→ WORK REQUEST: Repeat exactly, and only, the lines of the entries below from the one with "value, and any" through the one with "digits, single underscores", both ends included.

→ Stored records:
|---|
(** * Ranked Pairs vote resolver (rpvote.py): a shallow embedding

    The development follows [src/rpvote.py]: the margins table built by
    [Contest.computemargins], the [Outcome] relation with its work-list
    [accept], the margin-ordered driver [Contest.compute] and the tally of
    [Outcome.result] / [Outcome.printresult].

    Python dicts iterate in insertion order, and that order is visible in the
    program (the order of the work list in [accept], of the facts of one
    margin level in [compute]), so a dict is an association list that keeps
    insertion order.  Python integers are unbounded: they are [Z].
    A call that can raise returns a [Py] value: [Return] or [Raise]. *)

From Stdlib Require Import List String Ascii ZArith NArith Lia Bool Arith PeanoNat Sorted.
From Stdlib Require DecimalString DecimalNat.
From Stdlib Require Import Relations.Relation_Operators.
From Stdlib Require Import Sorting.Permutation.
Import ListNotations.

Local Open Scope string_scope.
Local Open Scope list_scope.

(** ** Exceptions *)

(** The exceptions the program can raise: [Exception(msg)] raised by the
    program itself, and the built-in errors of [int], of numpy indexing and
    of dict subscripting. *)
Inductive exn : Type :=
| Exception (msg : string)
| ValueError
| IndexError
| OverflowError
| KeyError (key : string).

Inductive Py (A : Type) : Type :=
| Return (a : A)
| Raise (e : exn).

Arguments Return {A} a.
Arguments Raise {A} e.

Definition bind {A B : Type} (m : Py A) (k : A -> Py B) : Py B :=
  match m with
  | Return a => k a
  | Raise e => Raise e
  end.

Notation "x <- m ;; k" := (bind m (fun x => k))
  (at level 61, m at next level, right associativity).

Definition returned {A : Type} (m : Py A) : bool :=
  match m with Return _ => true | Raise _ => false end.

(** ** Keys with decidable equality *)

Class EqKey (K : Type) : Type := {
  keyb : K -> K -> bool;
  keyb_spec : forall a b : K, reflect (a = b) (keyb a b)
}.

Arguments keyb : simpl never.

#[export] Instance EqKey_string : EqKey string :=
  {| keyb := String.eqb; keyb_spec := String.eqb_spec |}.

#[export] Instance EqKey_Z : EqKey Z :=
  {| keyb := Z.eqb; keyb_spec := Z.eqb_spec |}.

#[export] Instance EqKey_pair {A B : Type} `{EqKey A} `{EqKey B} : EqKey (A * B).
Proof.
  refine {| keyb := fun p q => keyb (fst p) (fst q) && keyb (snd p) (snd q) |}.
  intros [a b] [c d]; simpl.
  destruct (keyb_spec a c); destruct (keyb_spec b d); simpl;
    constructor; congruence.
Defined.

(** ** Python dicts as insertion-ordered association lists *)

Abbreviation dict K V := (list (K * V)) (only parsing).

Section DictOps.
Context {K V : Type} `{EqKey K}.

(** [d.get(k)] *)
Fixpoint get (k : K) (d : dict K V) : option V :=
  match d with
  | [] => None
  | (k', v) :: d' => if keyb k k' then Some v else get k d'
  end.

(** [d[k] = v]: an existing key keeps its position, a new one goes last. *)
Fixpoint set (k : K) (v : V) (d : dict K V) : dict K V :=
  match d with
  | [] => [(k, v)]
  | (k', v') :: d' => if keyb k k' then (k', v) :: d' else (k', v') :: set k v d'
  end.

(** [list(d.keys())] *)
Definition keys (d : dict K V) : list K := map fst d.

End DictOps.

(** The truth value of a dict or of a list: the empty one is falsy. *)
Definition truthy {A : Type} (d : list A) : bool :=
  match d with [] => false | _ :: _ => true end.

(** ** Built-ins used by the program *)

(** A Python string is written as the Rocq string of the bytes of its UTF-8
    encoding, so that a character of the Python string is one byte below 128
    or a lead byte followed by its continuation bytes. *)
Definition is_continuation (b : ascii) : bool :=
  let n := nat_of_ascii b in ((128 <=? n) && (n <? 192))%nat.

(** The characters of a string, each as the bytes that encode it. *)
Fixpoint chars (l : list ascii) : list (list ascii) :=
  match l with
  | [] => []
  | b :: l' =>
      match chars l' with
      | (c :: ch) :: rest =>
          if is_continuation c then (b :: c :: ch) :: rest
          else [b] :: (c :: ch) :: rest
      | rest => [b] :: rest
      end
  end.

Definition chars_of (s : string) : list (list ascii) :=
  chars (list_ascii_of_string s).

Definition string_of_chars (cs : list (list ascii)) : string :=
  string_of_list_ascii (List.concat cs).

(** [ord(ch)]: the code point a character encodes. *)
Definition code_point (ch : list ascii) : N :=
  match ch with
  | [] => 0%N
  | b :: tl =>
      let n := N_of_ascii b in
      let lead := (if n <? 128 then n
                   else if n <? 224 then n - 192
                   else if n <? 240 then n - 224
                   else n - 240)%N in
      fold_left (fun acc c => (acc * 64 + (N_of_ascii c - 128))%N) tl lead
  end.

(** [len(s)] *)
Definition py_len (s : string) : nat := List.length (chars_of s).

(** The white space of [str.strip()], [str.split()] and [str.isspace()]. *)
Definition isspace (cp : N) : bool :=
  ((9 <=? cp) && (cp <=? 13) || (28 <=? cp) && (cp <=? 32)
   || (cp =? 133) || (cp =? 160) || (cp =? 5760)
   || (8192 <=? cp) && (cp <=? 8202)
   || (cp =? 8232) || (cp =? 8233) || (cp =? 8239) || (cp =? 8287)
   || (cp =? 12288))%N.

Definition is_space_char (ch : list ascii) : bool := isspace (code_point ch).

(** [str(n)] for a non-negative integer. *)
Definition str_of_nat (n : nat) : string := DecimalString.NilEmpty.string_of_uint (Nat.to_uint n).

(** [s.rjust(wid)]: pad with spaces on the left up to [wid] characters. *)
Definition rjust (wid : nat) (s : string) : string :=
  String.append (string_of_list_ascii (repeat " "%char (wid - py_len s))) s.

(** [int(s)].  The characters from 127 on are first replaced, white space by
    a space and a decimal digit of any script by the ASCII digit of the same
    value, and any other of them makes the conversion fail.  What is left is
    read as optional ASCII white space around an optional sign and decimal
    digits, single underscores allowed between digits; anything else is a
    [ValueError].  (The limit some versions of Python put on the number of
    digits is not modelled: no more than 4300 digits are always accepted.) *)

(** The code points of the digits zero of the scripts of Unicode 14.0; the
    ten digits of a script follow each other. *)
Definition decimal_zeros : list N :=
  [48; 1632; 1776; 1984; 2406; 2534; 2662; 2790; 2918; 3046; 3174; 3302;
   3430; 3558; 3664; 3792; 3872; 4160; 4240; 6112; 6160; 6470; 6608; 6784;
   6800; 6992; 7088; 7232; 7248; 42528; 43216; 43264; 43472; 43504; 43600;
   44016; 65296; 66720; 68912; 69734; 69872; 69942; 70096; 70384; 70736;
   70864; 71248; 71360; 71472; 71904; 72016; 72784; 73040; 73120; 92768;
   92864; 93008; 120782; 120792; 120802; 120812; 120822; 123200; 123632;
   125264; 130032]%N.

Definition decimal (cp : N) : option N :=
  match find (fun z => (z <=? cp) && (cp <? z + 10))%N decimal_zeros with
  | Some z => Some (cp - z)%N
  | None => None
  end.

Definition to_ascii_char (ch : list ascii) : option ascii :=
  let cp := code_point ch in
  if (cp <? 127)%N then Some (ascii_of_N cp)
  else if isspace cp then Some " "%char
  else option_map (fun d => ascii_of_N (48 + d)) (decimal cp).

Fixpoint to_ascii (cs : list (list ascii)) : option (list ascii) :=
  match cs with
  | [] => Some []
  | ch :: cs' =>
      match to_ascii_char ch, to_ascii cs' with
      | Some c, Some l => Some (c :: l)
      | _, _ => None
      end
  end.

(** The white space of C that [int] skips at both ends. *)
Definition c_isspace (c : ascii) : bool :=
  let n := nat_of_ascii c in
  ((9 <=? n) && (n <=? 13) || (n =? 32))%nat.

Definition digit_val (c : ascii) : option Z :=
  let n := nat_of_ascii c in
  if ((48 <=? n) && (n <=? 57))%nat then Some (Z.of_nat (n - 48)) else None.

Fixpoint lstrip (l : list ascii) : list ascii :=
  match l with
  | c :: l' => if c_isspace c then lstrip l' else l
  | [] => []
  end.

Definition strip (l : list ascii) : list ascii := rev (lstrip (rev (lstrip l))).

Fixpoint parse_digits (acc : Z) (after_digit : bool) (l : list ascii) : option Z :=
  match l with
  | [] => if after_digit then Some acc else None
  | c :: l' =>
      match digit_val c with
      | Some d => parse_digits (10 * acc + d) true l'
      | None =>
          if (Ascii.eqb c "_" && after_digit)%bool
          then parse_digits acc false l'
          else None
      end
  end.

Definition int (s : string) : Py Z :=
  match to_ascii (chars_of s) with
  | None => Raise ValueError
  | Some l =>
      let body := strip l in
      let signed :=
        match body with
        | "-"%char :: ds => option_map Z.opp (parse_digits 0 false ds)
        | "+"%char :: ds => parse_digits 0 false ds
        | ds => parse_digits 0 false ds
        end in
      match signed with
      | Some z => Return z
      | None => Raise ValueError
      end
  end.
|---|
→ PROBLEM SOLUTION:
    value, and any other of them makes the conversion fail.  What is left is
    read as optional ASCII white space around an optional sign and decimal
    digits, single underscores allowed between digits; anything else is a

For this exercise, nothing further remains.